Available: 09/01/19, Expires: 08/31/20
This project will focus on understanding the biological codes involved in transcriptional regulation as well as translational regulation. Using computational modeling, high-throughput RNA sequencing data and MS proteomic data, the goal is to unravel the biological mechanisms to control transcription and the relationships between transcript production and protein production.

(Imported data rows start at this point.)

(* ===== verification/Hpack.v ===== *)
(** * HPACK integers and strings

    How HTTP/2 writes the numbers and strings of a header block
    ([http/v2/ngx_http_v2_encode.c]) and reads the numbers ([http/v2/ngx_http_v2.c]). *)

From S2P Require Import Prelude Huff.

Definition NGX_HTTP_V2_ENCODE_RAW : Z := 0.
Definition NGX_HTTP_V2_ENCODE_HUFF : Z := 0x80.
Definition NGX_HTTP_V2_INT_OCTETS : Z := 4.
Definition NGX_HTTP_V2_MAX_FIELD : Z := 127 + Z.shiftl 1 ((NGX_HTTP_V2_INT_OCTETS - 1) * 7) - 1.

Definition ngx_http_v2_prefix (bits : Z) : Z := Z.shiftl 1 bits - 1.

(** [while (value >= 128) ...], and the last byte; 10 rounds are enough for 64 bits. *)
Fixpoint write_int_loop (rounds : nat) (value : Z) : res (list Z) :=
  if value <? 128 then Ok [u8 value]
  else
    match rounds with
    | O => NoFuel
    | S rounds => l ← write_int_loop rounds (value / 128); Ok (u8 (value mod 128 + 128) :: l)
    end.

(** [first] is what stands at [pos] already. *)
Definition ngx_http_v2_write_int (first prefix value : Z) : res (list Z) :=
  if value <? prefix then Ok [u8 (Z.lor first value)]
  else l ← write_int_loop 10 (value - prefix); Ok (u8 (Z.lor first prefix) :: l).

Definition strlow (c : Z) : Z := if between "A"%chr "Z"%chr c then Z.lor c 0x20 else c.

Definition ngx_http_v2_string_encode (src : list Z) (lower : bool) : res (list Z) :=
  tmp ← ngx_http_huff_encode src lower;
  if 0 <? zlen tmp then
    l ← ngx_http_v2_write_int NGX_HTTP_V2_ENCODE_HUFF (ngx_http_v2_prefix 7) (zlen tmp);
    Ok (l ++ tmp)
  else
    l ← ngx_http_v2_write_int NGX_HTTP_V2_ENCODE_RAW (ngx_http_v2_prefix 7) (zlen src);
    Ok (l ++ if lower then map strlow src else src).

(** The loop of [ngx_http_v2_parse_int]: [p] is what may be read, [used] the bytes that
    have been. The number and how many bytes it takes, or nothing at the end of [p]. *)
Fixpoint parse_int_loop (p : list Z) (value shift used : Z) : option (Z * Z) :=
  match p with
  | [] => None
  | octet :: p =>
      let used := used + 1 in
      let value := u64 (value + u64 (Z.shiftl (Z.land octet 0x7f) shift)) in
      if octet <? 128 then Some (value, used) else parse_int_loop p value (shift + 7) used
  end.

(** [length] is [h2c->state.length], what is left of the frame; [p] are the bytes from
    [*pos] to [end]. The number or an error code, and the two as they are set. *)
Definition ngx_http_v2_parse_int (length : Z) (p : list Z) (prefix : Z) : res (Z * Z * list Z) :=
  match p with
  | [] => Fault
  | c :: rest =>
      let value := Z.land c prefix in
      if negb (value =? prefix) then
        Ok (if length =? 0 then (NGX_ERROR, length, p) else (value, length - 1, rest))
      else
        let start := take (Z.to_nat NGX_HTTP_V2_INT_OCTETS) p in
        match parse_int_loop (drop 1 start) value 0 1 with
        | Some (value, used) =>
            Ok (if length <? used then (NGX_ERROR, length, p)
                else (value, length - used, drop (Z.to_nat used) p))
        | None =>
            Ok (if length <=? zlen start then NGX_ERROR
                else if zlen start =? NGX_HTTP_V2_INT_OCTETS then NGX_DECLINED
                else NGX_AGAIN, length, p)
        end
  end.

Example int_example :
  ngx_http_v2_write_int 0 (ngx_http_v2_prefix 5) 1337 = Ok [31; 154; 10] /\
  ngx_http_v2_parse_int 5 [31; 154; 10; 7] (ngx_http_v2_prefix 5) = Ok (1337, 2, [7]).
Proof. split; reflexivity. Qed.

Available: 09/30/19, Expires: 09/01/20
The small object next to a computer keyboard is most likely to be a computer mouse, not an elephant. In the real world, objects often co-vary with other objects and particular environments. In the project, we have two primary goals. The first is to develop an understanding for the brain’s ability to process and comprehend visual input based on surrounding context through a biological and quantified explanation. In particular, there are eight main experiments that we have tested and plan to test on both humans and machine learning algorithms with regards to the role of context in object recognition, including (a) varying amounts of context shown, (b) backward masking, (c) blurred context, (d) blurred object, (e) scrambling contextual information, (f) guessing objects from contextual information, (g) finding the effects of time on recognition, and (h) swapping context. Each of these experiments are run in-lab using eyetrackers and online through Amazon’s Mechanical Turk. Second, we further hope to utilize this understanding towards building a robust computational model, which would contribute to enabling current technology to identify visual cues more meticulously. A paper related to our project: https://arxiv.org/abs/1902.00163
NO background in computer science or neuroscience is required.